#### [Task requirements]
Across the entries below, how many lines include the word "Theorem"? Reply with only the number.

+-------+

(** C3. Absence of a pair is not an error: on an open store [GetPair]
    returns [("", false, nil)] when bucket "main" does not exist and when no
    value is stored under the derived key; after a successful [DeletePair]
    of the same identifiers it returns [("", false, nil)] as well. (On a
    closed store every transaction fails with [ErrDatabaseNotOpen], absent
    pair or not.) *)
Theorem GetPair_absent_not_error (db : DB) (user name : string) :
  db_opened db = true ->
  (db_main db = None -> GetPair db user name = (db, ("", false, None))) /\
  (lookup_pair db (PairKey user name) = None ->
     GetPair db user name = (db, ("", false, None))) /\
  (forall db', DeletePair db user name = (db', None) ->
     GetPair db' user name = (db', ("", false, None))).
Proof.
  intros Hop. split; [|split].
  - intros Hm. rewrite GetPair_open by done. unfold lookup_pair. by rewrite Hm.
  - intros Hl. rewrite GetPair_open by done. by rewrite Hl.
  - intros db' H.
    destruct (DeletePair_cases _ _ _ _ _ H) as [[[] _]|(_ & Hop' & Hm)]; [done|].
    rewrite GetPair_open by done. unfold lookup_pair. rewrite Hm.
    destruct (db_main db); cbn; [|done]. by rewrite lookup_delete_eq.
Qed.

(** C9. [GetPair] never mutates the store: the state after the call, bucket
    "main" and its contents or its absence included, is the state before. *)
Theorem GetPair_never_mutates (db : DB) (user name : string) :
  fst (GetPair db user name) = db.
Proof.
  unfold GetPair, View. destruct (db_opened db); cbn; [|done].
  by destruct (db_main db).
Qed.

(** C10. No validation of identifiers: with empty user and name the key is
    the one byte ":", [SetPair] on an empty store succeeds (given a value
    bbolt accepts in size), and every successful [SetPair db "" "" value]
    is followed by a [GetPair db' "" ""] returning the normalised value,
    [found = true] and a nil error. *)
Theorem empty_identifiers_accepted (value : string) :
  (len (PairValue value) <= MaxValueSize)%N ->
  PairKey "" "" = ":" /\
  (exists db', SetPair fresh_db "" "" value = (db', None) /\
     lookup_pair db' ":" = Some (PairValue value) /\
     GetPair db' "" "" = (db', (PairValue value, true, None))) /\
  (forall db db', SetPair db "" "" value = (db', None) ->
     lookup_pair db' ":" = Some (PairValue value) /\
     GetPair db' "" "" = (db', (PairValue value, true, None))).
Proof.
  intros Hlen.
  assert (Hset : forall db db', SetPair db "" "" value = (db', None) ->
     lookup_pair db' ":" = Some (PairValue value) /\
     GetPair db' "" "" = (db', (PairValue value, true, None))).
  { intros db db' H.
    destruct (SetPair_cases _ _ _ _ _ _ H) as [[[] _]|(_ & Hop & Hm)]; [done|].
    assert (Hl : lookup_pair db' ":" = Some (PairValue value)).
    { unfold lookup_pair. rewrite Hm. change ":" with (PairKey "" "").
      by rewrite lookup_insert_eq. }
    split; [done|]. rewrite GetPair_open by done.
    change (PairKey "" "") with ":". by rewrite Hl. }
  assert (Hfresh : SetPair fresh_db "" "" value =
    (mkDB true false None (Some (<[":" := Value (PairValue value)]> ∅)), None)).
  { unfold SetPair, Update, CreateBucketIfNotExists, bucket_Put; cbn.
    by rewrite (proj2 (N.ltb_ge _ _) Hlen). }
  split; [done|split; [|exact Hset]].
  eexists. split; [exact Hfresh|exact (Hset _ _ Hfresh)].
Qed.


(** ** Witnesses *)

(** C2 on the spec's scenario: [SetPair(db, "0000", "alpha", "  Alpha.  ")]
    on the repository's mock store stores "Alpha.\n" under "0000:alpha". *)
Lemma SetPair_GetPair_witness :
  let db1 := fst (SetPair mock_db "0000" "alpha" "  Alpha.  ") in
  SetPair mock_db "0000" "alpha" "  Alpha.  " = (db1, None) /\
  lookup_pair db1 "0000:alpha" = Some ("Alpha." +:+ newline) /\
  GetPair db1 "0000" "alpha" = (db1, (PairValue "  Alpha.  ", true, None)).
Proof.
  intros db1.
  assert (H : SetPair mock_db "0000" "alpha" "  Alpha.  " = (db1, None))
    by (vm_compute; reflexivity).
  split; [exact H|split; [vm_compute; reflexivity|]].
  exact (SetPair_GetPair mock_db db1 "0000" "alpha" "  Alpha.  " H).
Defined.

Lemma GetPair_absent_not_error_witness :
  db_opened mock_db = true /\
  GetPair mock_db "0000" "nope" = (mock_db, ("", false, None)).
Proof.
  assert (Hop : db_opened mock_db = true) by reflexivity.
  split; [exact Hop|].
  apply (GetPair_absent_not_error mock_db "0000" "nope" Hop).
  vm_compute. reflexivity.
Defined.

Lemma empty_identifiers_accepted_witness :
  (len (PairValue " v ") <= MaxValueSize)%N /\ PairKey "" "" = ":".
Proof.
  assert (H : (len (PairValue " v ") <= MaxValueSize)%N) by (apply N.leb_le; reflexivity).
  split; [exact H|exact (proj1 (empty_identifiers_accepted " v " H))].
Defined.


(** ** Facts about formatting and responses *)

Module FmtFacts.





Lemma doPrintf_pct_free (p f : string) (args : list Arg) :
  pct_free p = true ->
  doPrintf (p +:+ f) args = let '(o, r) := doPrintf f args in (p +:+ o, r).
Proof.
  induction p as [|c p IH]; intros Hp; cbn [String.append].
  - by destruct (doPrintf f args).
  - cbn [pct_free] in Hp. apply andb_true_iff in Hp as [Hc Hp].
    apply negb_true_iff in Hc. cbn [doPrintf]. rewrite Hc, IH by done.
    by destruct (doPrintf f args).
Qed.

Lemma doPrintf_snoc_newline (f : string) (args : list Arg) :
  plain_directives f = true ->
  doPrintf (f +:+ newline) args = let '(o, r) := doPrintf f args in (o +:+ newline, r).
Proof.
  remember (String.length f) as k eqn:Hk. revert f args Hk.
  induction k as [k IH] using lt_wf_ind. intros f args Hk Hp.
  destruct f as [|c rest]; [reflexivity|].
  cbn [plain_directives] in Hp. cbn [String.append doPrintf].
  destruct (Ascii.eqb c pct) eqn:Ec.
  - destruct rest as [|v rest']; [discriminate|].
    apply andb_true_iff in Hp as [_ Hp]. cbn [String.append].
    rewrite (IH (String.length rest')) by (cbn in Hk; first [lia|done]).
    destruct (Ascii.eqb v pct).
    + by destruct (doPrintf rest' args).
    + destruct args as [|a args'].
      * rewrite (IH (String.length rest')) by (cbn in Hk; first [lia|done]).
        destruct (doPrintf rest' []) as [o r]. cbn [String.append]. by rewrite ?app_assoc_str.
      * rewrite (IH (String.length rest')) by (cbn in Hk; first [lia|done]).
        destruct (doPrintf rest' args') as [o r]. by rewrite !app_assoc_str.
  - rewrite (IH (String.length rest)) by (cbn in Hk; first [lia|done]).
    by destruct (doPrintf rest args).
Qed.

Lemma doPrintf_unused (f : string) (args : list Arg) :
  plain_directives f = true ->
  snd (doPrintf f args) = drop (directive_count f) args.
Proof.
  remember (String.length f) as k eqn:Hk. revert f args Hk.
  induction k as [k IH] using lt_wf_ind. intros f args Hk Hp.
  destruct f as [|c rest]; [reflexivity|].
  cbn [plain_directives] in Hp. cbn [doPrintf directive_count].
  destruct (Ascii.eqb c pct) eqn:Ec.
  - destruct rest as [|v rest']; [discriminate|].
    apply andb_true_iff in Hp as [_ Hp].
    pose proof (IH (String.length rest') ltac:(cbn in Hk; lia) rest') as IH'.
    destruct (Ascii.eqb v pct).
    + specialize (IH' args eq_refl Hp). destruct (doPrintf rest' args). exact IH'.
    + destruct args as [|a args'].
      * specialize (IH' [] eq_refl Hp). destruct (doPrintf rest' []).
        cbn in *. by rewrite IH', drop_nil.
      * specialize (IH' args' eq_refl Hp). destruct (doPrintf rest' args').
        exact IH'.
  - pose proof (IH (String.length rest) ltac:(cbn in Hk; lia) rest args eq_refl Hp).
    by destruct (doPrintf rest args).
Qed.

(** A '%'-free prefix and a trailing newline around a plain format with no
    surplus operand pass through [Sprintf] unchanged. *)
Lemma Sprintf_around (p f : string) (args : list Arg) :
  pct_free p = true -> plain_directives f = true ->
  length args <= directive_count f ->
  Sprintf ((p +:+ f) +:+ newline) args = p +:+ (Sprintf f args +:+ newline).
Proof.
  intros Hp Hf Hn. unfold Sprintf.
  rewrite <- app_assoc_str, doPrintf_pct_free, doPrintf_snoc_newline by done.
  pose proof (doPrintf_unused f args Hf) as Hr.
  destruct (doPrintf f args) as [o r]. cbn in Hr.
  rewrite drop_ge in Hr by done. by subst r.
Qed.



End FmtFacts.

Import FmtFacts.







(** ** Further facts about the pair store, values and responses *)

Module ExtraFacts.

Lemma ToLower_length (s : string) : String.length (ToLower s) = String.length s.
Proof. induction s as [|c s IH]; cbn; [done|by rewrite IH]. Qed.

Lemma PairKey_length (user name : string) :
  String.length (PairKey user name) = String.length user + String.length name + 1.
Proof.
  unfold PairKey. rewrite !length_app_str, !ToLower_length. cbn. lia.
Qed.

Lemma PairKey_len_nonzero (user name : string) : N.eqb (len (PairKey user name)) 0 = false.
Proof. apply N.eqb_neq. unfold len. rewrite PairKey_length. lia. Qed.

(** [SetPair] evaluated: the checks of [Update] and [Bucket.Put] in order
    (the empty-key check never fires, the key holding a ':'), then the
    commit. *)
Lemma SetPair_eval (db : DB) (user name value : string) :
  SetPair db user name value =
  if db_readOnly db then (db, Some ErrDatabaseReadOnly)
  else if negb (db_opened db) then (db, Some ErrDatabaseNotOpen)
  else if N.ltb MaxKeySize (len (PairKey user name)) then (db, Some ErrKeyTooLarge)
  else if N.ltb MaxValueSize (len (PairValue value)) then (db, Some ErrValueTooLarge)
  else match entry_at db (PairKey user name), db_fault db with
       | Some Nested, _ => (db, Some ErrIncompatibleValue)
       | _, Some e => (db, Some e)
       | _, None =>
           (mkDB true false None
              (Some (<[PairKey user name := Value (PairValue value)]>
                     (default ∅ (db_main db)))), None)
       end.
Proof.
  pose proof (PairKey_len_nonzero user name) as Hk.
  destruct db as [[] [] fault main];
  unfold SetPair, Update, CreateBucketIfNotExists, bucket_Put, entry_at;
  cbn -[len PairKey PairValue]; [done| |done|done].
  rewrite Hk.
  destruct (N.ltb MaxKeySize _); [by destruct main|].
  destruct (N.ltb MaxValueSize _); [by destruct main|].
  destruct main as [b|]; cbn -[len PairKey PairValue].
  - destruct (b !! PairKey user name) as [[]|]; cbn; by destruct fault.
  - rewrite lookup_empty. cbn. by destruct fault.
Qed.

(** [DeletePair] evaluated. *)
Lemma DeletePair_eval (db : DB) (user name : string) :
  DeletePair db user name =
  if db_readOnly db then (db, Some ErrDatabaseReadOnly)
  else if negb (db_opened db) then (db, Some ErrDatabaseNotOpen)
  else match entry_at db (PairKey user name), db_fault db with
       | Some Nested, _ => (db, Some ErrIncompatibleValue)
       | _, Some e => (db, Some e)
       | _, None => (mkDB true false None (delete (PairKey user name) <$> db_main db), None)
       end.
Proof.
  destruct db as [[] [] fault main];
  unfold DeletePair, Update, tx_Bucket, bucket_Delete, entry_at;
  cbn -[PairKey]; [done| |done|done].
  destruct main as [b|]; cbn -[PairKey].
  - destruct (b !! PairKey user name) as [[]|] eqn:E; cbn -[PairKey];
      destruct fault; try done.
    by rewrite delete_id.
  - by destruct fault.
Qed.





End ExtraFacts.

Import ExtraFacts.

(** ** Further properties of the pair functions *)

(** X1. [SetPair] succeeds exactly when the store is open and writable, no
    commit failure is pending, the derived key is at most [MaxKeySize] bytes,
    the normalised value at most [MaxValueSize] bytes, and the key does not
    name a nested bucket. No identifier is refused for being empty. *)
Theorem SetPair_success_iff (db : DB) (user name value : string) :
  snd (SetPair db user name value) = None <->
  db_readOnly db = false /\ db_opened db = true /\ db_fault db = None /\
  (len (PairKey user name) <= MaxKeySize)%N /\
  (len (PairValue value) <= MaxValueSize)%N /\
  entry_at db (PairKey user name) <> Some Nested.
Proof.
  rewrite SetPair_eval.
  destruct (db_readOnly db); [split; [discriminate|intuition discriminate]|].
  destruct (db_opened db); cbn [negb]; [|split; [discriminate|intuition discriminate]].
  destruct (N.ltb MaxKeySize _) eqn:Ek.
  { apply N.ltb_lt in Ek. split; [discriminate|intros (_ & _ & _ & ? & _); lia]. }
  apply N.ltb_ge in Ek.
  destruct (N.ltb MaxValueSize _) eqn:Ev.
  { apply N.ltb_lt in Ev. split; [discriminate|intros (_ & _ & _ & _ & ? & _); lia]. }
  apply N.ltb_ge in Ev.
  destruct (entry_at db (PairKey user name)) as [[]|], (db_fault db); cbn;
    split; intuition (try discriminate).
Qed.
(** * get_bucket_list.py: S3 bucket report

    A shallow embedding of [get_bucket_list.py] and the properties of its
    report.  The script lists the buckets of an account, asks three more
    questions per bucket (owner, region, analytics), and writes the answers
    to [output.csv].

    The cloud provider is a value of type [boto3]: a set of canned
    responses, each either a Python value or a raised exception.  The
    program itself runs in a small state-and-exception monad [M] whose
    state holds the standard output, the log of API requests and the file
    system. *)

From Stdlib Require Import String Ascii List Arith NArith Lia Bool.
From stdpp Require Import base option list gmap strings.

Local Open Scope string_scope.
Local Open Scope list_scope.

(** ** Python values *)

Module Py.

(** The values that travel through the script: [None], booleans, strings
    and lists of these. *)
#[warnings="-register-all"] Inductive pyobj : Type :=
| PNone
| PBool (b : bool)
| PStr (s : string)
| PList (l : list pyobj).

(** Python's truth value of an object. *)
Definition truthy (o : pyobj) : bool :=
  match o with
  | PNone => false
  | PBool b => b
  | PStr s => negb (String.eqb s EmptyString)
  | PList l => negb (Nat.eqb (length l) 0)
  end.

Definition squote : ascii := "'"%char.
Definition dquote : ascii := "034"%char.
Definition backslash : ascii := "\"%char.
Definition TAB : ascii := "009"%char.
Definition LF : ascii := "010"%char.
Definition CR : ascii := "013"%char.

Definition str1 (c : ascii) : string := String c EmptyString.

Fixpoint contains (c : ascii) (s : string) : bool :=
  match s with
  | EmptyString => false
  | String d s' => Ascii.eqb c d || contains c s'
  end.

(** [sep.join(l)] *)
Fixpoint join (sep : string) (l : list string) : string :=
  match l with
  | [] => EmptyString
  | [x] => x
  | x :: l' => x +:+ sep +:+ join sep l'
  end.

Definition hex_digit (n : nat) : ascii :=
  nth n (list_ascii_of_string "0123456789abcdef") "0"%char.

(** One character of [repr(s)], given the enclosing quote.  Characters
    above 127 are kept as they are. *)
Definition repr_char (quote c : ascii) : string :=
  if Ascii.eqb c quote || Ascii.eqb c backslash then String backslash (str1 c)
  else if Ascii.eqb c TAB then "\t"
  else if Ascii.eqb c LF then "\n"
  else if Ascii.eqb c CR then "\r"
  else if Nat.ltb (nat_of_ascii c) 32 || Nat.eqb (nat_of_ascii c) 127 then
    "\x" +:+ str1 (hex_digit (nat_of_ascii c / 16))
         +:+ str1 (hex_digit (nat_of_ascii c mod 16))
  else str1 c.

Fixpoint repr_chars (quote : ascii) (s : string) : string :=
  match s with
  | EmptyString => EmptyString
  | String c s' => repr_char quote c +:+ repr_chars quote s'
  end.

(** [repr] of a string: single quotes, unless the string holds a single
    quote and no double quote. *)
Definition repr_str (s : string) : string :=
  let quote := if contains squote s && negb (contains dquote s)
               then dquote else squote in
  str1 quote +:+ repr_chars quote s +:+ str1 quote.

Fixpoint repr (o : pyobj) : string :=
  match o with
  | PNone => "None"
  | PBool true => "True"
  | PBool false => "False"
  | PStr s => repr_str s
  | PList l => "[" +:+ join ", " (List.map repr l) +:+ "]"
  end.

(** [str(o)] *)
Definition str (o : pyobj) : string :=
  match o with
  | PStr s => s
  | _ => repr o
  end.

(** Exceptions.  [ClientError] is botocore's error for a failed API
    request and carries [str(err)]; [BotoCoreError] stands for botocore's
    other errors, which are not subclasses of [ClientError]. *)
Inductive exn : Type :=
| ClientError (msg : string)
| BotoCoreError (msg : string)
| KeyError (key : string)
| AttributeError (attr : string)
| SystemExit (code : nat).

Inductive outcome (A : Type) : Type :=
| Ok (a : A)
| Raise (e : exn).
Arguments Ok {A} a.
Arguments Raise {A} e.

(** [d[key]] on a dict *)
Definition getitem (d : gmap string pyobj) (key : string) : outcome pyobj :=
  match d !! key with
  | Some v => Ok v
  | None => Raise (KeyError key)
  end.

(** [o.attr] on an [argparse.Namespace] *)
Definition getattr (o : gmap string pyobj) (attr : string) : outcome pyobj :=
  match o !! attr with
  | Some v => Ok v
  | None => Raise (AttributeError attr)
  end.

End Py.
Export Py.

(** ** The mocked provider *)

(** The keyword arguments that [boto3.client] and [boto3.resource]
    receive. *)
Record session : Type := Session {
  region_name : pyobj;
  aws_access_key_id : pyobj;
  aws_secret_access_key : pyobj;
  aws_session_token : pyobj
}.

(** A client object: the response to each request the script sends.
    [list_account_aliases_pages] is what the paginator of
    [list_account_aliases] yields, page by page. *)
Record client : Type := Client {
  get_bucket_location : string -> outcome (gmap string pyobj);
  list_bucket_analytics_configurations : string -> outcome (gmap string pyobj);
  list_account_aliases_pages : list (outcome (gmap string pyobj))
}.

(** A bucket resource: its name and the [owner] attribute of its ACL,
    which is loaded by a request of its own. *)
Record Bucket : Type := MkBucket {
  name : string;
  Acl_owner : outcome (gmap string pyobj)
}.

(** The service resource: [buckets.all()] is the bucket listing. *)
Record resource : Type := Resource {
  buckets_all : outcome (list Bucket)
}.

Record boto3 : Type := Boto3 {
  boto3_client : string -> session -> outcome client;
  boto3_resource : string -> session -> outcome resource
}.

(** The API requests the script can send. *)
Inductive api_call : Type :=
| ListBuckets
| GetBucketAcl (bucket : string)
| ListAccountAliases
| GetBucketLocation (bucket : string)
| ListBucketAnalyticsConfigurations (bucket : string).

(** ** The monad of the script *)

Record world : Type := World {
  stdout : list string;
  calls : list api_call;
  files : gmap string string
}.

Definition M (A : Type) : Type := world -> outcome A * world.

Definition ret {A} (a : A) : M A := fun w => (Ok a, w).

Definition raise {A} (e : exn) : M A := fun w => (Raise e, w).

Definition lift {A} (o : outcome A) : M A := fun w => (o, w).

Definition bind {A B} (m : M A) (k : A -> M B) : M B :=
  fun w =>
    match m w with
    | (Ok a, w') => k a w'
    | (Raise e, w') => (Raise e, w')
    end.

Notation "x <- m ;; k" := (bind m (fun x => k))
  (at level 100, m at next level, right associativity).
Notation "m ;;; k" := (bind m (fun _ => k))
  (at level 100, right associativity).

(** [try: body except ClientError as err: handler] *)
Definition try_except_ClientError {A} (body : M A) (handler : string -> M A) : M A :=
  fun w =>
    match body w with
    | (Raise (ClientError err), w') => handler err w'
    | r => r
    end.

Definition print (s : string) : M unit :=
  fun w => (Ok tt, World (stdout w ++ [s]) (calls w) (files w)).

(** Send a request: log it and take the mocked response. *)
Definition request {A} (c : api_call) (response : outcome A) : M A :=
  fun w => (response, World (stdout w) (calls w ++ [c]) (files w)).

(** [open(path, 'w')] truncates the file.  A file holds the text that
    was written to it, before any newline translation of the platform. *)
Definition open_w (path : string) : M unit :=
  fun w => (Ok tt, World (stdout w) (calls w) (<[path := EmptyString]> (files w))).

Definition file_write (path : string) (s : string) : M unit :=
  fun w => (Ok tt, World (stdout w) (calls w)
                     (<[path := default EmptyString (files w !! path) +:+ s]> (files w))).

(** ** The command line *)

Module Argparse.

(** One [parser.add_argument(...)] call. *)
Record argument : Type := Argument {
  option_strings : list string;
  dest : string;
  help : string;
  required : bool
}.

+-------+

#### [Answer area]
4